Everything That Is Bad For Me
- on life preservation.
I was washing dishes while listening to the radio. Melodious music infused with afrobeats made the chore a breeze to go through and I could feel my head getting clearer with each washed plate I carefully arranged to dry in the tray. The next story that the woman on radio interrupted the flow with had something to do with Coca-cola and their products in Nigeria.
My interest piqued as I said a quick thank God that I hadn’t had coke in a long while. It was one of the first things I gave up in my quest to live a healthy lifestyle. Still, I opened my Twitter feed to learn more about what people were saying and it appeared that there were concerns over the levels of Benzoic acid — a preservative used in their products — in those being shipped to Nigeria.
People ran polls asking if others would stop consuming based on this new information, others like me said they had stopped consuming awhile ago anyway, and others still, couldn’t be less bothered — after all, na something wey go still kill person one day.
Making better decisions for your overall well being is something everyone loves to reap the benefits from. Harnessing the will power to reap those benefits is where we all say the struggle lies. You have all this knowledge, and all that’s left is to put it to good use, changing your routine one day, month, year at a time until this becomes life.
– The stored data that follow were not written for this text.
(** [SearchRow::fields]. *)
Definition search_row_fields {A} (from_str : list Z → string + A) (self : SearchRow) : outcome Sdk.Error A :=
  match row_fields self with
  | Some fields =>
      match from_str fields with inl e => Err (Sdk.decoding_failure_from_serde e) | inr v => Ok v end
  | None => Err (Sdk.other_failure "no fields in response")
  end.

(** ** The client *)

Record SearchKeyspace : Type := mkSearchKeyspace { sk_bucket_name : string; sk_scope_name : string }.

Record CouchbaseSearchClient (T : Type) : Type := mkCouchbaseSearchClient {
  csc_keyspace : option SearchKeyspace;
  csc_default_retry_strategy : T;
}.
#[global] Arguments mkCouchbaseSearchClient {T}.
#[global] Arguments csc_keyspace {T}.
#[global] Arguments csc_default_retry_strategy {T}.

Definition search_client_new {T} (default_retry_strategy : T) : CouchbaseSearchClient T :=
  mkCouchbaseSearchClient None default_retry_strategy.
Definition search_client_with_keyspace {T} (keyspace : SearchKeyspace) (default_retry_strategy : T)
    : CouchbaseSearchClient T :=
  mkCouchbaseSearchClient (Some keyspace) default_retry_strategy.

(** [format!("{}/{}", vbid, vbuuid)]. *)
Definition vector_key (token : KvMutationToken) : string :=
  bytes_string (decimal (KvMutationToken.vbid token) ++ str_bytes "/" ++ decimal (KvMutationToken.vbuuid token)).

(** The vectors of the index, a token after the other. *)
Definition consistency_vectors_of (index_name : string) (tokens : list SdkMutationToken)
    : gmap string (gmap string Z) :=
  foldl (λ (vectors : gmap string (gmap string Z)) token,
    let token := SdkMutationToken.token token in
    let vector := default ∅ (vectors !! index_name) in
    <[index_name := <[vector_key token := KvMutationToken.seqno token]> vector]> vectors) ∅ tokens.

Section Client.
Context {T D V : Type}.

Definition search_consistency (index_name : string) (opts : SdkSearchOptions T D V) : option Consistency :=
  match SdkSearchOptions.scan_consistency opts, SdkSearchOptions.consistent_with opts with
  | Some scan_consistency, _ => Some (consistency_level (Some (consistency_level_from scan_consistency)) consistency_new)
  | None, Some consistent_with =>
      let vectors := consistency_vectors_of index_name (state_tokens consistent_with) in
      Some (consistency_vectors (Some vectors) (consistency_level (Some ConsistencyLevel.AtPlus) consistency_new))
  | None, None => None
  end.

Definition search_control (index_name : string) (opts : SdkSearchOptions T D V) : option Control :=
  let scan_consistency := search_consistency index_name opts in
  let server_timeout := SdkSearchOptions.server_timeout opts in
  if bool_decide (is_Some scan_consistency ∨ is_Some server_timeout) then
    Some (control_timeout ((λ t, cast_u 64 (as_millis t)) <$> server_timeout)
            (control_consistency scan_consistency control_new))
  else None.

(** [map(KnnQuery::try_from).collect::<Result<_>>()]. *)
Fixpoint knn_queries (l : list VectorQuery) : outcome Sdk.Error (list KnnQuery) :=
  match l with
  | [] => Ok []
  | q :: l => q ← knn_query_try_from q; l ← knn_queries l; Ok (q :: l)
  end.

Definition knn_of_request (request : SearchRequest)
    : outcome Sdk.Error (option (list KnnQuery) * option KnnOperator.KnnOperator) :=
  match SearchRequest.vector_search request with
  | Some vector_search =>
      queries ← knn_queries (VectorSearch.vector_queries vector_search);
      Ok (Some queries, knn_operator_from <$> VectorSearch.query_combination vector_search)
  | None => Ok (None, None)
  end.

(** A vector search without a query. *)
Definition no_vector_queries (request : SearchRequest) : bool :=
  match SearchRequest.vector_search request with
  | Some vector_search => match VectorSearch.vector_queries vector_search with [] => true | _ => false end
  | None => false
  end.

(** The part of [search] that makes the options of the agent. *)
Definition search_core_options (self : CouchbaseSearchClient T) (index_name : string) (request : SearchRequest)
    (opts : option (SdkSearchOptions T D V)) : outcome Sdk.Error (CoreSearchOptions T D V) :=
  let opts := default sdk_search_options_new opts in
  let score := match SdkSearchOptions.disable_scoring opts with Some true => Some "none"%string | _ => None end in
  if bool_decide (is_Some (SdkSearchOptions.consistent_with opts) ∧ is_Some (SdkSearchOptions.scan_consistency opts)) then
    Err (Sdk.invalid_argument "consistent_with" (Sdk.Text "cannot be used with scan_consistency"))
  else if no_vector_queries request then
    Err (Sdk.invalid_argument "vector_search.vector_queries" (Sdk.Text "must contain at least one vector query"))
  else
    let control := search_control index_name opts in
    '(knn, knn_operator) ← knn_of_request request;
    let query :=
      match SearchRequest.search_query request with
      | Some query => Some (query_from query)
      | None => Some (Query.MatchNone match_none_query_new)
      end in
    Ok (core_search_options_retry_strategy
          (default (csc_default_retry_strategy self) (SdkSearchOptions.retry_strategy opts))
       (core_search_options_endpoint None
       (core_search_options_on_behalf_of None
       (core_search_options_bucket_name (sk_bucket_name <$> csc_keyspace self)
       (core_search_options_scope_name (sk_scope_name <$> csc_keyspace self)
       (core_search_options_raw (SdkSearchOptions.raw opts)
       (core_search_options_knn_operator knn_operator
       (core_search_options_knn knn
       (core_search_options_sort ((λ l : list SdkSort, sort_from <$> l) <$> SdkSearchOptions.sort opts)
       (core_search_options_size (SdkSearchOptions.limit opts)
       (core_search_options_show_request (Some false)
       (core_search_options_search_before None
       (core_search_options_search_after None
       (core_search_options_score score
       (core_search_options_query query
       (core_search_options_include_locations (SdkSearchOptions.include_locations opts)
       (core_search_options_highlight (highlight_from <$> SdkSearchOptions.highlight opts)
       (core_search_options_from (SdkSearchOptions.skip opts)
       (core_search_options_fields (SdkSearchOptions.fields opts)
       (core_search_options_facets
          ((λ facets : gmap string (SdkFacet D), facet_from (D:=D) <$> facets) <$> SdkSearchOptions.facets opts)
       (core_search_options_explain (SdkSearchOptions.explain opts)
       (core_search_options_control control
       (core_search_options_collections (SdkSearchOptions.collections opts)
       (core_search_options_new index_name)))))))))))))))))))))))).

Context {S : Type} (get_agent : S → S * option bool) (from_slice_context : list Z → option ServerErrorContextJson).
Context (agent_search : CoreSearchOptions T D V → io S Core.Error (SearchResultStream V D)).

Definition client_search (self : CouchbaseSearchClient T) (index_name : string) (request : SearchRequest)
    (opts : option (SdkSearchOptions T D V)) : io S Sdk.Error (SearchResultStream V D) :=
  core_opts ← io_lift (search_core_options self index_name request opts);
  on_agent get_agent from_slice_context (agent_search core_opts).

(** *** Reading the result *)

Definition sdk_error {A} (r : outcome Core.Error A) : outcome Sdk.Error A :=
  map_err (Sdk.error_from_core from_slice_context) r.

Definition sdk_search_metadata (self : SearchResultStream V D) : outcome Sdk.Error SdkSearchMetaData :=
  sdk_search_meta_data_from <$> sdk_error (search_result_metadata self).

Definition sdk_search_facets (self : SearchResultStream V D) : outcome Sdk.Error (gmap string (SearchFacetResult D)) :=
  (λ facets : gmap string (FacetResult D), map_imap search_facet_result facets) <$> sdk_error (search_result_facets self).

(** A poll of [rows()], given the poll of the stream inside. *)
Definition search_rows_poll_next {X} (poll : X → X * option (outcome Core.Error ResultHit)) (wrapped : X)
    : X * option (outcome Sdk.Error SearchRow) :=
  let '(wrapped, item) := poll wrapped in
  (wrapped, (λ r, search_row_from <$> sdk_error r) <$> item).
End Client.

(** ** Theorems *)

(** *** Locations *)

Lemma term_locations_in loc field term l :
  loc ∈ term_locations field term l ↔
  ∃ i d, l !! i = Some d ∧ loc = mkSearchRowLocation field term (hl_start d) (hl_end d) (cast_u 32 (Z.of_nat i))
                                   (hl_array_positions d).
Proof.
  unfold term_locations. rewrite list_elem_of_lookup. setoid_rewrite list_lookup_imap. split.
  - intros (i & Hi). destruct (l !! i) as [d|] eqn:Hd; cbn in Hi; simplify_eq. by exists i, d.
  - intros (i & d & Hi & ->). exists i. by rewrite Hi.
Qed.

Lemma elem_of_concat_map {A B} (f : A → list B) (l : list A) x : x ∈ concat (f <$> l) ↔ ∃ a, a ∈ l ∧ x ∈ f a.
Proof.
  induction l as [|a l IH]; cbn; [set_solver|]. rewrite elem_of_app, IH. set_solver.
Qed.

(** The locations of a row for a field and a term are those the server gave for them, and no others. *)
Lemma get_by_field_and_term_in loc field term m :
  loc ∈ get_by_field_and_term field term (hit_row_locations m) ↔
  ∃ terms l i d, m !! field = Some terms ∧ terms !! term = Some l ∧ l !! i = Some d
    ∧ loc = mkSearchRowLocation field term (hl_start d) (hl_end d) (cast_u 32 (Z.of_nat i)) (hl_array_positions d).
Proof.
  unfold get_by_field_and_term, hit_row_locations, field_locations. cbn [srl_locations].
  rewrite list_elem_of_filter. setoid_rewrite elem_of_concat_map. setoid_rewrite elem_of_concat_map.
  setoid_rewrite term_locations_in. split.
  - intros ([Hf Ht] & [f ts] & Hm & [t l] & Hts & i & d & Hi & ->). cbn in *. subst.
    apply elem_of_map_to_list in Hm, Hts. by exists ts, l, i, d.
  - intros (ts & l & i & d & Hf & Ht & Hi & ->). split; [done|]. exists (field, ts). rewrite elem_of_map_to_list.
    split; [done|]. exists (term, l). rewrite elem_of_map_to_list. split; [done|]. by exists i, d.
Qed.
I could see how I could make better decisions waking up early from an eight hour sleep I decided because I chose to sleep early, and choosing to go for a run immediately after.
Or deciding to eat fish instead of lots of red meat I’d been accustomed to.
Or deciding to walk a short distance when I had a car.
What I couldn’t see was making a better decision when I had no money to buy food the night before, so I go to lectures hungry with thoughts about Gala and Coke, thoughts of exercise far away from my mind.
Or deciding on what and what I will eat when what I have now is exactly that — what I have now.
Or walking when I’m too exhausted mentally, physically and emotionally to pass up an opportunity to take anything that makes me get home faster.
It seemed that the ability to make better decisions came with the premise of a somewhat full life — mentally, physically, financially, emotionally, spiritually — where needs are met somewhat regularly.
I would plan my life a lot better if the electricity was constant. My phone battery would thank me for it because I wouldn’t constantly be feeding it with charge, for fear that the battery would go flat before the standard ‘on’ time for generators in Nigeria. There would be no need to rush around trying to squeeze in some of the clothes I’ve been wanting to iron just before I head out to somewhere I’m already late to.
I could put off the freezer sometimes, because the ice was getting too much. I could let my laptop die intentionally, so I could charge it from the beginning again because doing that sometimes is a good way to preserve its battery life.
I could wake up in the night and be greeted with night lights and reading lamps instead of total darkness.
My life would take on a rhythm like is was actually a living, breathing, sentient. and not just some erratic insect.
What I knew did not change. I knew that I was harming my phone batteries by constantly charging it, and I also knew that I could get some work done in the wee hours of the night.
But who cares about all that when an immediate basic need is lacking?
I think Rutger Bregman said it best in his TED talk, which I happened to listen to only after I’d had these thoughts marinating for a while below the surface of my consciousness, in which he said, “Poverty isn’t a lack of character, it’s a lack of cash”, and which I’d expand to include, the lack of basically basic amenities and the ability to provide such for one’s self/family.
I started using the term, life preservation, to describe this — not describing life in the sense that one merely exists, but in that one truly lives.